Negli esempi precedenti abbiamo supposto che l’URI principale da cui si partiva per identificare la risorsa con il fragment identifier fosse l’URI del documento RDF/XML che contiene la risorsa. Esiste però anche un modo per poter specificare un altro URI principale cui riferirsi al posto dell’URI del documento stesso; questo metodo si basa sull’XML Base.
Si usa quindi una dichiarazione xml:base, all’interno della dichiarazione del documento RDF, il cui valore specifica l’URI principale alternativo.
xml:base=”http://mirror.example.com/2002/04/products&#8221;
In questo modo, tutte le URIref relative utilizzate nel documento dovranno far riferimento all’URI principale indicato, indipendentemente dall’URI del documento.

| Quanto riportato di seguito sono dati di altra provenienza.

(* ===== verification/Browser.v ===== *)
(** * The host environment the pages act on

    The pages reach outside of React state through a few browser and
    library APIs: the toast hook ([toast({...})], the notification sink),
    the axios instance (each call hands one request to the network), and,
    in [handleDownload] and [handleCopy],
    [window.URL.createObjectURL] / [revokeObjectURL],
    [document.createElement('a')], [document.body.appendChild] /
    [removeChild], [a.click()] and [navigator.clipboard.writeText].
    None of this is code of the repository: the operations are modelled
    from the spec (sections 4.4 and 6) and the DOM's documented behaviour,
    as explicit state passing on one [world] record. *)

From S2P Require Import Prelude Json Transport.
Import Axios.
Open Scope list_scope.
Local Open Scope jobflow_scope.

Inductive toast_variant : Type := VDefault | VDestructive.

(** [toast({ title, description, variant })] *)
Record toast : Type := {
  t_title : string;
  t_description : jsval;
  t_variant : toast_variant
}.

(** An [<a>] element created by [document.createElement('a')]. *)
Record anchor : Type := {
  a_href : string;
  a_download : string
}.

Record world : Type := {
  sent : list request;              (** requests handed to the network, oldest first *)
  toasts : list toast;              (** events received by the notification sink *)
  object_urls : gmap string string; (** live object URLs and the bytes of their blob *)
  next_url : nat;
  nodes : gmap nat anchor;          (** elements created so far *)
  next_node : nat;
  body : list nat;                  (** children of [document.body], in order *)
  saved : list (string * string);   (** files the browser saved: name and bytes *)
  clipboard : string
}.

Definition world0 : world := {|
  sent := []; toasts := []; object_urls := ∅; next_url := 0;
  nodes := ∅; next_node := 0; body := []; saved := []; clipboard := ""
|}.

Section Ops.
Implicit Types (w : world).

Definition with_sent w l : world :=
  {| sent := l; toasts := toasts w; object_urls := object_urls w; next_url := next_url w;
     nodes := nodes w; next_node := next_node w; body := body w; saved := saved w;
     clipboard := clipboard w |}.

Definition with_toasts w l : world :=
  {| sent := sent w; toasts := l; object_urls := object_urls w; next_url := next_url w;
     nodes := nodes w; next_node := next_node w; body := body w; saved := saved w;
     clipboard := clipboard w |}.

(** The network call of an axios method: the request is on the wire. *)
Definition send (r : request) w : world := with_sent w (sent w ++ [r]).

(** The toast hook: one event for the sink. *)
Definition show_toast (t : toast) w : world := with_toasts w (toasts w ++ [t]).

(** [window.URL.createObjectURL(blob)]: a fresh URL bound to the blob;
    anything but a blob is a [TypeError]. *)
Definition createObjectURL (v : jsval) w : result js_error (string * world) :=
  match v with
  | JBlob b =>
      let u := "blob:" +:+ pretty (next_url w) in
      Ok (u, {| sent := sent w; toasts := toasts w; object_urls := <[u := b]> (object_urls w);
                next_url := S (next_url w); nodes := nodes w; next_node := next_node w;
                body := body w; saved := saved w; clipboard := clipboard w |})
  | _ => throw (TypeError "Failed to execute 'createObjectURL'")
  end.

(** [window.URL.revokeObjectURL(url)] *)
Definition revokeObjectURL (u : string) w : world :=
  {| sent := sent w; toasts := toasts w; object_urls := delete u (object_urls w);
     next_url := next_url w; nodes := nodes w; next_node := next_node w;
     body := body w; saved := saved w; clipboard := clipboard w |}.

(** [document.createElement('a')] *)
Definition createAnchor w : nat * world :=
  (next_node w,
   {| sent := sent w; toasts := toasts w; object_urls := object_urls w; next_url := next_url w;
      nodes := <[next_node w := {| a_href := ""; a_download := "" |}]> (nodes w);
      next_node := S (next_node w); body := body w; saved := saved w;
      clipboard := clipboard w |}).

(** [a.href = url; a.download = name] *)
Definition setAnchor (n : nat) (a : anchor) w : world :=
  {| sent := sent w; toasts := toasts w; object_urls := object_urls w; next_url := next_url w;
     nodes := <[n := a]> (nodes w); next_node := next_node w; body := body w;
     saved := saved w; clipboard := clipboard w |}.

(** [document.body.appendChild(a)] *)
Definition appendChild (n : nat) w : world :=
  {| sent := sent w; toasts := toasts w; object_urls := object_urls w; next_url := next_url w;
     nodes := nodes w; next_node := next_node w; body := body w ++ [n];
     saved := saved w; clipboard := clipboard w |}.

(** [document.body.removeChild(a)]: a [NotFoundError] when [a] is not a
    child of the body. *)
Definition removeChild (n : nat) w : result js_error world :=
  if decide (n ∈ body w) then
    Ok {| sent := sent w; toasts := toasts w; object_urls := object_urls w;
          next_url := next_url w; nodes := nodes w; next_node := next_node w;
          body := filter (λ m, m ≠ n) (body w); saved := saved w; clipboard := clipboard w |}
  else throw (TypeError "NotFoundError: The node to be removed is not a child of this node").

(** [a.click()] on an anchor with a [download] attribute: the browser
    resolves [href] and saves what it denotes under the [download] name.
    A revoked or unknown object URL saves nothing. *)
Definition click (n : nat) w : world :=
  match nodes w !! n with
  | Some a =>
      match object_urls w !! a_href a with
      | Some bytes =>
          {| sent := sent w; toasts := toasts w; object_urls := object_urls w;
             next_url := next_url w; nodes := nodes w; next_node := next_node w;
             body := body w; saved := saved w ++ [(a_download a, bytes)];
             clipboard := clipboard w |}
      | None => w
      end
  | None => w
  end.

(** [navigator.clipboard.writeText(text)]: the promise fulfils when the
    write is allowed ([ok = true]) and rejects otherwise. *)
Definition writeText (ok : bool) (text : string) w : world :=
  if ok then
    {| sent := sent w; toasts := toasts w; object_urls := object_urls w; next_url := next_url w;
       nodes := nodes w; next_node := next_node w; body := body w; saved := saved w;
       clipboard := text |}
  else w.

End Ops.

(** ** Lemmas *)

Lemma send_sent r w : sent (send r w) = sent w ++ [r].
Proof. reflexivity. Qed.
Lemma send_toasts r w : toasts (send r w) = toasts w.
Proof. reflexivity. Qed.
Lemma show_toast_toasts t w : toasts (show_toast t w) = toasts w ++ [t].
Proof. reflexivity. Qed.
Lemma show_toast_sent t w : sent (show_toast t w) = sent w.
Proof. reflexivity. Qed.

Lemma click_sent n w : sent (click n w) = sent w.
Proof. unfold click. by repeat case_match. Qed.
Lemma click_toasts n w : toasts (click n w) = toasts w.
Proof. unfold click. by repeat case_match. Qed.

#[export] Hint Rewrite click_sent click_toasts : jobflow_rw.
#[export] Hint Rewrite send_sent send_toasts show_toast_toasts show_toast_sent : jobflow_rw.
(* ===== verification/UpdateProfile.v ===== *)
(** * The profile-suggestions page: [src/pages/UpdateProfile.tsx]

    State: [loading], [profileUrl], [suggestions], [message] (lines
    12-15).  Operations: the [onChange] of the URL input (line 71),
    [handleSubmit] (lines 17-40) split at its [await], and the synchronous
    [handleCopy] (lines 42-48) of the Copy button, which is rendered only
    when [suggestions] is truthy (line 113).  The clipboard write is not
    awaited: the "Copied!" toast is shown whether or not the write
    succeeds; the model assumes [navigator.clipboard] exists (a secure
    context), otherwise line 43 throws first.  The page refines the spec's operation machine ([OpSpec]),
    with [interp] the result of the [try] block and [represents] the
    relation between configurations and abstract states.  [view] (lines
    50-155) is the page's JSX: the form, the message panel, the
    suggestions card with the Copy button and the tips card. *)

From S2P Require Import Prelude Json Transport Browser Api Forms View OpSpec Runtime.
Import Axios Api View OpSpec.
Open Scope list_scope.

Module UpdateProfile.

Record state : Type := {
  loading : bool;
  profileUrl : string;
  suggestions : jsval;
  message : jsval
}.

Definition initial : state :=
  {| loading := false; profileUrl := ""; suggestions := JStr ""; message := JStr "" |}.

Definition set_loading (s : state) (b : bool) : state :=
  {| loading := b; profileUrl := profileUrl s; suggestions := suggestions s; message := message s |}.
Definition set_profileUrl (s : state) (v : string) : state :=
  {| loading := loading s; profileUrl := v; suggestions := suggestions s; message := message s |}.
Definition set_suggestions (s : state) (v : jsval) : state :=
  {| loading := loading s; profileUrl := profileUrl s; suggestions := v; message := message s |}.
Definition set_message (s : state) (v : jsval) : state :=
  {| loading := loading s; profileUrl := profileUrl s; suggestions := suggestions s; message := v |}.

Inductive input : Type := SetProfileUrl (v : string).
Inductive trigger : Type := SubmitForm.
(** A click on Copy; [ok] is whether the browser allows the write. *)
Inductive sync_event : Type := CopyClick (ok : bool).

(** [onChange={(e) => setProfileUrl(e.target.value)}] *)
Definition on_input (i : input) (s : state) : state :=
  match i with SetProfileUrl v => set_profileUrl s v end.

(** [disabled={loading}] on the submit button, [required] on the input. *)
Definition submit_enabled (s : state) : bool :=
  negb (loading s) && Forms.required_ok (profileUrl s).

Definition success_toast : toast :=
  {| t_title := "Success!";
     t_description := JStr "Profile suggestions generated successfully.";
     t_variant := VDefault |}.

Classi e categorie di elementi (Typed node elements)
Può essere utile in certi casi raggruppare gli elementi per categorie. Questo è possibile grazie alla proprietà rdf:type, il cui valore rappresenta una categoria (o classe) di elementi cui la risorsa che viene descritta appartiene (ne è una istanza).

<?xml version="1.0"?>
<rdf:RDF xmlns:rdf="http://www.w3.org/1999/02/22-rdf-syntax-ns#"
    xmlns:exterms="http://www.example.com/terms/"
<rdf:Description rdf:ID="item10245">
     <rdf:type rdf:resource="http://www.example.com/terms/Tipo1"/>
...

Nella forma abbreviata, la proprietà rdf:type e il suo valore vengono rimossi, l’elemento rdf:Description viene sostituito da un elemento il cui nome è il QName corrispondente al valore del rdf:type rimosso. In questa forma l’esempio precedente diventa

<?xml version="1.0"?>
<rdf:RDF xmlns:rdf="http://www.w3.org/1999/02/22-rdf-syntax-ns#"
    xmlns:exterms="http://www.example.com/terms/"

<exterms:Tipo1 rdf:ID="item10245">
...

Questa forma abbreviata, in caso di risorse rappresentabili come istanza di più classi, vale solo per una delle classi, le altre devono essere descritte nella forma estesa.